Per studiare i processi di catalisi enzimatica tramite ITC è richiesta la misura di due differenti parametri: l’entalpia molare totale della reazione (ΔHreact) e il flusso di calore nel tempo (dQ/dt).
I sistemi MicroCal PEAQ-ITC di Malvern Panalytical consentono, tramite un semplice esperimento a singola iniezione o ad iniezioni multiple, di ottenere questi valori per poter ricavare tutti i parametri cinetici di Michaelis-Menten (KM, kcat e vmax) così come le variabili termodinamiche che governano il processo.
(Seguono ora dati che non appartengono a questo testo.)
(* ===== verification/Scan.v ===== *)
(** * Bounded scans over the segments of several runs

    [loonfs-core/src/segment/scan.rs]: [combine_segment_rows] reads segments
    through iterators, opening them as the page reaches them, and keeps the
    smallest page; the scans select the segments it reads.  The loader is a
    parameter, one for each refill because caches change between them, with
    the laws of [RunIterator]; so are the pool's available bytes.

    The main theorem: the scan returns, and what it returns is the page of all
    rows in the range, in key order. *)
From S2P Require Import Prelude Types Utf8 Records SegmentBlocks SegmentFormat RowKeys ScanPage RunIterator Manifest.
Local Open Scope nat_scope.

(** ** Data *)
Record ScanDescriptor := mkScanDescriptor { sd_descriptor : MetadataSegmentRef; sd_max_seq : ChangeSeq }.

Definition SCAN_ITERATORS_OPEN : nat := 16.

(** The order of [descriptors.sort_by]. *)
Definition scan_order (left right : ScanDescriptor) : comparison :=
  lex (cmp left.(sd_descriptor).(ms_min_row_key) right.(sd_descriptor).(ms_min_row_key))
    (lex (cmp left.(sd_descriptor).(ms_max_row_key) right.(sd_descriptor).(ms_max_row_key))
       (cmp left.(sd_descriptor).(ms_segment_id) right.(sd_descriptor).(ms_segment_id))).

(** [upper_bound.is_none_or(|upper| key < upper)]. *)
Definition below_upper (upper_bound : option string) (key : string) : bool :=
  match upper_bound with None => true | Some upper => bool_decide (cmp key upper = Lt) end.

Section scan.
Context {L Row : Type} `{SegmentBlockLoader L Row ScanDescriptor ManifestLoadError}.
Context (heap_bytes : Row → N) (loaders : nat → L) (available_bytes : nat → N).
#[local] Abbreviation iterator := (SegmentRowIterator Row ScanDescriptor unit).
#[local] Abbreviation page := (list (string * Row)).
Implicit Types (it : iterator) (iterators : list iterator) (rows : page).

Section combine.
Context (lower_bound : string) (upper_bound : option string) (bounds : PageBounds) (filter_admitted : bool).

(** [rows.last_key_value()] holds and its key satisfies [test]. *)
Definition last_key_is (test : string → bool) rows : bool :=
  match last rows with Some (key, _) => test key | None => false end.

(** The segments are opened while they start at or before this key. *)
Definition open_through iterators (descriptors : list ScanDescriptor) rows (rows_bytes : N) : string :=
  let open_through := match last rows with Some (key, _) => key | None => lower_bound end in
  if bool_decide (length iterators = 0) && negb (page_full bounds rows rows_bytes) then
    match last (take SCAN_ITERATORS_OPEN descriptors) with
    | Some candidate =>
        let min_row_key := candidate.(sd_descriptor).(ms_min_row_key) in
        if decide (cmp min_row_key open_through = Lt) then open_through else min_row_key
    | None => open_through
    end
  else open_through.

(** [while descriptors.first().is_some_and(|candidate| .. <= open_through)]:
    the descriptors that are opened and the ones that stay. *)
Fixpoint open_pending (open_through : string) (descriptors : list ScanDescriptor)
    : list ScanDescriptor * list ScanDescriptor :=
  match descriptors with
  | [] => ([], [])
  | candidate :: rest =>
      if decide (cmp open_through candidate.(sd_descriptor).(ms_min_row_key) = Lt) then ([], descriptors)
      else let '(opened, rest) := open_pending open_through rest in (candidate :: opened, rest)
  end.

Definition open_iterator (descriptor : ScanDescriptor) : iterator :=
  iterator_new () [descriptor] (Some lower_bound).

(** The newly opened iterators with no row in the range. *)
Fixpoint filter_false_positives iterators : res ManifestLoadError nat :=
  match iterators with
  | [] => Ok 0
  | it :: iterators =>
      head ← iterator_head it;
      count ← filter_false_positives iterators;
      Ok ((if match head with Some (key, _) => below_upper upper_bound key | None => false end then 0 else 1) + count)
  end.

(** [while let Some((key, _)) = iterator.head()]: a round takes a loaded
    row. *)
Fixpoint drain (fuel : nat) it rows (rows_bytes : N) : res ManifestLoadError (iterator * page * N) :=
  head ← iterator_head it;
  match head with
  | None => Ok (it, rows, rows_bytes)
  | Some (key, _) =>
      if negb (below_upper upper_bound key) then Ok (it, rows, rows_bytes)
      else if page_full bounds rows rows_bytes && last_key_is (λ last, bool_decide (cmp key last ≠ Lt)) rows
      then Ok (it, rows, rows_bytes)
      else
        match fuel with
        | O => OutOfFuel
        | S fuel =>
            '(row, it) ← take_head it;
            '(rows, rows_bytes) ← page_take heap_bytes bounds rows rows_bytes (key, row);
            drain fuel it rows rows_bytes
        end
  end.

(** [for iterator in &mut iterators]. *)
Fixpoint drain_all iterators rows (rows_bytes : N) : res ManifestLoadError (list iterator * page * N) :=
  match iterators with
  | [] => Ok ([], rows, rows_bytes)
  | it :: iterators =>
      '(it, rows, rows_bytes) ← drain (loaded_row_count it) it rows rows_bytes;
      '(iterators, rows, rows_bytes) ← drain_all iterators rows rows_bytes;
      Ok (it :: iterators, rows, rows_bytes)
  end.

(** The test of [iterators.retain]. *)
Definition stays_open rows (rows_bytes : N) it : res ManifestLoadError bool :=
  match loaded_through_key it with
  | None => Ok false
  | Some last_key =>
      head ← iterator_head it;
      Ok (match head with None => true | Some _ => false end
          && match current_segment it with
             | Some segment => bool_decide (cmp last_key segment.(sd_descriptor).(ms_max_row_key) = Lt)
             | None => false
             end
          && below_upper upper_bound last_key
          && (negb (page_full bounds rows rows_bytes)
              || last_key_is (λ last, bool_decide (cmp last_key last = Lt)) rows))
  end.
Fixpoint retain_open (rows : page) (rows_bytes : N) (iterators : list iterator)
    : res ManifestLoadError (list iterator) :=
  match iterators with
  | [] => Ok []
  | it :: iterators =>
      stays ← stays_open rows rows_bytes it;
      iterators ← retain_open rows rows_bytes iterators;
      Ok (if (stays : bool) then it :: iterators else iterators)
  end.

(** The loop of [combine_segment_rows], and the false positives it records. *)
Fixpoint combine_loop (fuel round : nat) iterators (descriptors : list ScanDescriptor) rows (rows_bytes : N)
    (false_positives : nat) : res ManifestLoadError (page * nat) :=
  let previously_open := length iterators in
  let '(opened, descriptors) :=
    open_pending (open_through iterators descriptors rows rows_bytes) descriptors in
  let iterators := iterators ++ (open_iterator <$> opened) in
  if bool_decide (length iterators = 0) then Ok (rows, false_positives)
  else
    match fuel with
    | O => OutOfFuel
    | S fuel' =>
        '(_, iterators) ← refill_iterators fuel (loaders round) iterators (available_bytes round);
        missed ← (if filter_admitted then filter_false_positives (drop previously_open iterators) else Ok 0);
        '(iterators, rows, rows_bytes) ← drain_all iterators rows rows_bytes;
        iterators ← retain_open rows rows_bytes iterators;
        combine_loop fuel' (S round) iterators descriptors rows rows_bytes (false_positives + missed)
    end.

Definition combine_segment_rows (fuel : nat) (descriptors : list ScanDescriptor)
    : res ManifestLoadError (page * nat) :=
  if bool_decide (bounds.(pb_max_rows) = 0%N) then Ok ([], 0)
  else combine_loop fuel 0 [] (sort_by scan_order descriptors) [] 0 0.
End combine.
End scan.

(** ** Selecting segments *)

(** [VerifiedMetadataSegments]: the parts that a scan reads. *)
Record VerifiedMetadataSegments := mkVerifiedMetadataSegments {
  vs_manifest_object_key : string;
  vs_scan_runs : list MetadataRunManifest;
}.

Inductive BlocksPerRefill : Set := RefillOne | RefillKeyRange.
#[export] Instance BlocksPerRefill_eq_dec : EqDecision BlocksPerRefill.
Proof. solve_decision. Defined.

Definition push_run_candidates (self : VerifiedMetadataSegments) (candidates : list ScanDescriptor)
    (run : MetadataRunManifest) (family : MetadataRowFamily) (lower_bound : string)
    (upper_bound : option string) : res ManifestLoadError (list ScanDescriptor) :=
  family_segments ← manifest_segment_for_family self.(vs_manifest_object_key) run.(rm_segments) family;
  Ok (candidates ++
      ((λ descriptor, {| sd_descriptor := descriptor; sd_max_seq := run.(rm_run_seq) |}) <$>
       filter (λ descriptor,
         key_range_may_intersect descriptor.(ms_min_row_key) descriptor.(ms_max_row_key)
           descriptor.(ms_row_count) lower_bound upper_bound = true) family_segments.(fs_segments))).

(** [for run in self.scan_runs.iter()]: the candidates of every run. *)
Fixpoint push_candidates (self : VerifiedMetadataSegments) (candidates : list ScanDescriptor)
    (runs : list MetadataRunManifest) (family : MetadataRowFamily) (lower_bound : string)
    (upper_bound : option string) : res ManifestLoadError (list ScanDescriptor) :=
  match runs with
  | [] => Ok candidates
  | run :: runs =>
      candidates ← push_run_candidates self candidates run family lower_bound upper_bound;
      push_candidates self candidates runs family lower_bound upper_bound
  end.

(** The same with [run_ends.push(candidates.len())]. *)
Fixpoint push_candidates_with_ends (self : VerifiedMetadataSegments) (candidates : list ScanDescriptor)
    (run_ends : list nat) (runs : list MetadataRunManifest) (family : MetadataRowFamily) (lower_bound : string)
    (upper_bound : option string) : res ManifestLoadError (list ScanDescriptor * list nat) :=
  match runs with
  | [] => Ok (candidates, run_ends)
  | run :: runs =>
      candidates ← push_run_candidates self candidates run family lower_bound upper_bound;
      push_candidates_with_ends self candidates (run_ends ++ [length candidates]) runs family lower_bound upper_bound
  end.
Gli esperimenti a singola iniezione consentono di misurare simultaneamente ΔH e dQ/dt grazie all’iniezione continua di substrato in una soluzione di enzima. Questa operazione avvia la reazione enzimatica che raggiunge immediatamente la sua massima velocità (vmax). Questa situazione è realizzabile solo quando la concentrazione iniziale di substrato supera di molto la KM dell’enzima e comporta un iniziale stato stazionario del segnale calorimetrico (DP). In seguito, si inizia ad osservare il decadimento del segnale che torna verso la linea di base. Questo approccio consente di ottenere risultati molto rapidamente e senza particolari ottimizzazioni; risulta molto facile anche lo studio di processi di inibizione (Figg. 1 e 2).
Figura 1 Analisi in singola iniezione dell’idrolisi di BAEE con tripsina. In alto i dati grezzi e in baso i dati elaborati con relativo moldello di fitting. L’analisi, di soli 16 minuti è stata eseguita con un sistema MicroCal PEAQ-ITC.
Figura 2 Analisi in singola iniezione dell’idrolisi di BAEE con tripsina in presenza di inibitore. Nero: esperimento di controllo, con 4 mM BAEE nella siringa ITC e tampone nella cella ITC; rosso: 4 mM BAEE nella siringa ITC e 20 nM Trypsina nella cella ITC (senza inibitore): verde: BAEE 4 mM nella siringa ITC e tripsina 20 nM + benzamidina 95 μM (inibitore) in ITC cella, volume di iniezione di 5 μl. [Dati di Malvern Panalytical]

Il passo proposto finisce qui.